Work task.
Only those lines in the data below from the line containing "then Some 4" through the line containing "(** [a.cmp(b).then_with(..)]. *)", both included, should be restated word for word.

Data supplied.
§

(* ===== verification/Value.v ===== *)
(** Values, column types, collations and comparison:
    [crates/mpedb-types/src/value.rs]. *)

From S2P Require Import Prelude Text.
Local Open Scope Z_scope.

(** * Column types *)

Inductive ColumnType :=
| Int64 | Float64 | TBool | TText | TBlob | TTimestamp | TAny | TDate | TTime | TNumeric.

#[global] Instance ColumnType_eq_dec : EqDecision ColumnType.
Proof. solve_decision. Defined.

(** [ty as u8]. *)
Definition type_tag (ty : ColumnType) : Z :=
  match ty with
  | Int64 => 1 | Float64 => 2 | TBool => 3 | TText => 4 | TBlob => 5
  | TTimestamp => 6 | TAny => 7 | TDate => 8 | TTime => 9 | TNumeric => 10
  end.

Definition from_tag (tag : Z) : option ColumnType :=
  match tag with
  | 1 => Some Int64 | 2 => Some Float64 | 3 => Some TBool | 4 => Some TText | 5 => Some TBlob
  | 6 => Some TTimestamp | 7 => Some TAny | 8 => Some TDate | 9 => Some TTime
  | 10 => Some TNumeric
  | _ => None
  end.

(** * Values *)

(** An [f64] is its bit pattern; text is its UTF-8 bytes. *)
Inductive Value :=
| Null
| Int (x : Z)
| Float (bits : Z)
| Bool (x : bool)
| Text (s : bytes)
| Blob (b : bytes)
| Timestamp (x : Z)
| Date (x : Z)
| Time (x : Z)
| Numeric (s : bytes)
| List (items : list Value).

Definition is_null (v : Value) : bool := match v with Null => true | _ => false end.

Definition is_list (v : Value) : bool := match v with List _ => true | _ => false end.

Definition column_type (v : Value) : option ColumnType :=
  match v with
  | Null => None
  | Int _ => Some Int64
  | Float _ => Some Float64
  | Bool _ => Some TBool
  | Text _ => Some TText
  | Blob _ => Some TBlob
  | Timestamp _ => Some TTimestamp
  | Date _ => Some TDate
  | Time _ => Some TTime
  | Numeric _ => Some TNumeric
  | List _ => None
  end.

Definition fits (v : Value) (ty : ColumnType) : bool :=
  if bool_decide (ty = TAny) then match v with List _ => false | _ => true end
  else match column_type v with
       | None => true
       | Some t => bool_decide (t = ty)
       end.

(** * Floats as bit patterns *)

Definition f_sign (b : Z) : bool := 2 ^ 63 <=? b.
Definition f_mag (b : Z) : Z := b mod 2 ^ 63.
Definition INF_BITS : Z := 2047 * 2 ^ 52.
Definition NAN_BITS : Z := 4095 * 2 ^ 51.

Definition f_is_nan (b : Z) : bool := INF_BITS <? f_mag b.
Definition f_is_finite (b : Z) : bool := f_mag b <? INF_BITS.

(** The magnitude of a pattern in units of [2^-1074], of which every finite
    double is a multiple; infinity comes out above every finite value. *)
Definition f_units (m : Z) : Z :=
  let e := m / 2 ^ 52 in
  let f := m mod 2 ^ 52 in
  if e =? 0 then f else (2 ^ 52 + f) * 2 ^ (e - 1).

(** The value of a pattern that is not a NaN, in the same units. *)
Definition f_val (b : Z) : Z := if f_sign b then - f_units (f_mag b) else f_units (f_mag b).
Definition ONE : Z := 2 ^ 1074.

(** [f] compared with the integer [n], exactly. *)
Definition f_cmp_int (b n : Z) : comparison := f_val b ?= n * ONE.
(** [f.floor() as i64] and [f as i64] (truncation), where they are in range. *)
Definition f_floor (b : Z) : Z := f_val b / ONE.
Definition f_trunc (b : Z) : Z := Z.quot (f_val b) ONE.

Definition normalize_float_bits (v : Z) : Z :=
  let v := if f_mag v =? 0 then 0 else v in
  let bits := if f_is_nan v then NAN_BITS else v in
  if Z.shiftr bits 63 =? 1 then Z.lxor bits (2 ^ 64 - 1) else Z.lor bits (Z.shiftl 1 63).

Definition float_total_cmp (a b : Z) : comparison :=
  normalize_float_bits a ?= normalize_float_bits b.

(** The last step compares [i as f64], which is exact there, with [r]. *)
Definition int_float_cmp (i r : Z) : comparison :=
  if f_is_nan r then Lt
  else if bool_decide (f_cmp_int r (-2 ^ 63) = Lt) then Gt
  else if bool_decide (f_cmp_int r (2 ^ 63) ≠ Lt) then Lt
  else
    let y := f_trunc r in
    match i ?= y with
    | Eq => i * ONE ?= f_val r
    | other => other
    end.

(** * Collations *)

Inductive Collation := Binary | NoCase | Rtrim.

#[global] Instance Collation_eq_dec : EqDecision Collation.
Proof. solve_decision. Defined.

Definition coll_from_tag (t : Z) : option Collation :=
  match t with 0 => Some Binary | 1 => Some NoCase | 2 => Some Rtrim | _ => None end.

(** The loop over the common length, then the lengths. *)
Fixpoint nocase_cmp (a b : bytes) : comparison :=
  match a, b with
  | x :: a, y :: b =>
      match ascii_lower x ?= ascii_lower y with Eq => nocase_cmp a b | c => c end
  | a, b => (length a ?= length b)%nat
  end.

Definition compare_str (coll : Collation) (a b : bytes) : comparison :=
  match coll with
  | Binary => lex_cmp a b
  | NoCase => nocase_cmp a b
  | Rtrim => lex_cmp (trim_end_matches 32 a) (trim_end_matches 32 b)
  end.

Definition fold_key (coll : Collation) (s : bytes) : bytes :=
  match coll with
  | Binary => s
  | NoCase => to_ascii_lowercase s
  | Rtrim => trim_end_matches 32 s
  end.

(** * Exact decimals as text *)

Definition ch (c : string) : bytes := map (λ a, Z.of_nat (Ascii.nat_of_ascii a)) (String.list_ascii_of_string c).

Definition NUMERIC_MAX_WEIGHT : Z := 131072.
Definition NUMERIC_MAX_SCALE : Z := 16383.

Definition MINUS : Z := 45.
Definition PLUS : Z := 43.
Definition DOT : Z := 46.
Definition ZERO : Z := 48.

(** [match t.strip_prefix('-') { Some(rest) => (true, rest), None => (false,
    t.strip_prefix('+').unwrap_or(t)) }]. *)
Definition split_sign (t : bytes) : bool * bytes :=
  match strip_prefix MINUS t with
  | Some rest => (true, rest)
  | None => (false, default t (strip_prefix PLUS t))
  end.

Definition is_decimal_byte (b : Z) : bool := is_digit b || (b =? DOT).

Definition canonical_numeric (s : bytes) : bytes :=
  let t := trim s in
  let '(neg, digits) := split_sign t in
  if bool_decide (digits = []) || negb (forallb is_decimal_byte digits) then t
  else
    let '(int_part, frac_part) := default (digits, []) (split_once DOT digits) in
    let int_trimmed := trim_start_matches ZERO int_part in
    let frac_trimmed := trim_end_matches ZERO frac_part in
    let int_final := if bool_decide (int_trimmed = []) then [ZERO] else int_trimmed in
    (if neg && negb (bool_decide (int_final = [ZERO]) && bool_decide (frac_trimmed = []))
     then [MINUS] else []) ++ int_final ++
    (if bool_decide (frac_trimmed = []) then [] else DOT :: frac_trimmed).

(** The mantissa and the exponent around the first ['e'] or ['E']. *)
Fixpoint split_exponent (s : bytes) : option (bytes * bytes) :=
  match s with
  | [] => None
  | b :: s =>
      if (b =? 101) || (b =? 69) then Some ([], s)
      else match split_exponent s with Some (l, r) => Some (b :: l, r) | None => None end
  end.

Definition I64_MAX : Z := 2 ^ 63 - 1.
Definition I64_MIN : Z := - 2 ^ 63.
(** [digits.parse().unwrap_or(i64::MAX)]. *)
Definition parse_saturating (digits : bytes) : Z := Z.min (digits_value digits) I64_MAX.
Definition saturate (z : Z) : Z := Z.max I64_MIN (Z.min z I64_MAX).

Definition parse_exponent (body : bytes) : option (bytes * Z) :=
  match split_exponent body with
  | None => Some (body, 0)
  | Some (mantissa, e) =>
      let e := default e (strip_prefix PLUS e) in
      let neg_e := bool_decide (head e = Some MINUS) in
      let digits := if neg_e then tail e else e in
      if bool_decide (digits = []) || negb (all_digits digits) then None
      else
        let mag := parse_saturating digits in
        Some (mantissa, if neg_e then - mag else mag)
  end.

(** The digits with the point [point] places in. *)
Definition place_point (point : Z) (digits : bytes) : bytes :=
  if point <=? 0 then [ZERO; DOT] ++ replicate (Z.to_nat (- point)) ZERO ++ digits
  else if Z.of_nat (length digits) <=? point
  then digits ++ replicate (Z.to_nat point - length digits) ZERO
  else take (Z.to_nat point) digits ++ [DOT] ++ drop (Z.to_nat point) digits.

Definition parse_numeric (s : bytes) : option bytes :=
  let t := trim s in
  if bool_decide (t = []) then None
  else
    let '(neg, body) := split_sign t in
    if eq_ignore_ascii_case body (ch "nan") then Some (ch "NaN")
    else if eq_ignore_ascii_case body (ch "infinity") || eq_ignore_ascii_case body (ch "inf")
    then Some (if neg then ch "-Infinity" else ch "Infinity")
    else
      '(mantissa, exp) ← parse_exponent body;
      let '(int_part, frac_part) := default (mantissa, []) (split_once DOT mantissa) in
      if bool_decide (int_part = []) && bool_decide (frac_part = []) then None
      else if negb (all_digits (int_part ++ frac_part)) then None
      else
        let digits := int_part ++ frac_part in
        let point := saturate (Z.of_nat (length int_part) + exp) in
        if (NUMERIC_MAX_WEIGHT <? point) ||
           (NUMERIC_MAX_SCALE <? saturate (Z.of_nat (length digits) - point)) then None
        else
          let plain := place_point point digits in
          let '(ip, fp) := default (plain, []) (split_once DOT plain) in
          let ip := trim_start_matches ZERO ip in
          let ip := if bool_decide (ip = []) then [ZERO] else ip in
          Some ((if neg && negb (bool_decide (ip = [ZERO]) && forallb (Z.eqb ZERO) fp)
                 then [MINUS] else []) ++ ip ++
                (if bool_decide (fp = []) then [] else DOT :: fp)).

Definition numeric_special_rank (s : bytes) : option Z :=
  if bool_decide (s = ch "-Infinity") then Some 0
  else if bool_decide (s = ch "Infinity") then Some 3
  else if bool_decide (s = ch "NaN") then Some 4
  else None.

Definition split_significant (s : bytes) : bytes * bytes :=
  let '(i, f) := default (s, []) (split_once DOT s) in
  (trim_start_matches ZERO i, trim_end_matches ZERO f).

(** [a.cmp(b).then_with(..)]. *)
Definition then_cmp (c d : comparison) : comparison := match c with Eq => d | _ => c end.

Definition numeric_cmp (a b : bytes) : comparison :=
  match numeric_special_rank a, numeric_special_rank b with
  | Some x, Some y => x ?= y
  | Some x, None => x ?= 2
  | None, Some y => 2 ?= y
  | None, None =>
      let '(an, ab) := split_sign a in
      let '(bn, bb) := split_sign b in
      let '(ai, af) := split_significant ab in
      let '(bi, bf) := split_significant bb in
      let an := an && negb (bool_decide (ai = []) && bool_decide (af = [])) in
      let bn := bn && negb (bool_decide (bi = []) && bool_decide (bf = [])) in
      if negb (eqb an bn) then (if an then Lt else Gt)
      else
        let mag := then_cmp (length ai ?= length bi)%nat (then_cmp (lex_cmp ai bi) (lex_cmp af bf)) in
        if an then CompOpp mag else mag
  end.

(** * Comparison *)

Definition bool_cmp (a b : bool) : comparison :=
  match a, b with false, true => Lt | true, false => Gt | _, _ => Eq end.

Definition sql_cmp (v w : Value) : res (option comparison) :=
  match v, w with
  | Null, _ | _, Null => Ok None
  | Int a, Int b => Ok (Some (a ?= b))
  | Float a, Float b => Ok (Some (float_total_cmp a b))
  | Int a, Float b => Ok (Some (int_float_cmp a b))
  | Float a, Int b => Ok (Some (CompOpp (int_float_cmp b a)))
  | Bool a, Bool b => Ok (Some (bool_cmp a b))
  | Text a, Text b => Ok (Some (lex_cmp a b))
  | Blob a, Blob b => Ok (Some (lex_cmp a b))
  | Timestamp a, Timestamp b => Ok (Some (a ?= b))
  | Date a, Date b => Ok (Some (a ?= b))
  | Time a, Time b => Ok (Some (a ?= b))
  | Numeric a, Numeric b => Ok (Some (numeric_cmp a b))
  | List _, _ | _, List _ =>
      Err (TypeMismatch "a context list supports only `IN` membership, not comparison")
  | _, _ => Err (TypeMismatch "cannot compare")
  end.

Definition sql_cmp_collated (v w : Value) (coll : Collation) : res (option comparison) :=
  match v, w with
  | Text a, Text b => Ok (Some (compare_str coll a b))
  | _, _ => sql_cmp v w
  end.

Definition class_rank (v : Value) : option Z :=
  match v with
  | Int _ | Float _ => Some 1
  | Text _ => Some 2
  | Blob _ => Some 3
  | _ => None
  end.

Definition sort_cmp (v w : Value) (coll : Collation) : option comparison :=
  if is_null v || is_null w then None
  else
    match v, w with
    | Text a, Text b => Some (compare_str coll a b)
    | _, _ =>
        match sql_cmp_collated v w coll with
        | Ok o => o
        | _ => match class_rank v, class_rank w with
               | Some x, Some y => Some (x ?= y)
               | _, _ => None
               end
        end
    end.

§

Response area.
  else if bool_decide (s = ch "NaN") then Some 4
  else None.

Definition split_significant (s : bytes) : bytes * bytes :=
  let '(i, f) := default (s, []) (split_once DOT s) in
  (trim_start_matches ZERO i, trim_end_matches ZERO f).

(** [a.cmp(b).then_with(..)]. *)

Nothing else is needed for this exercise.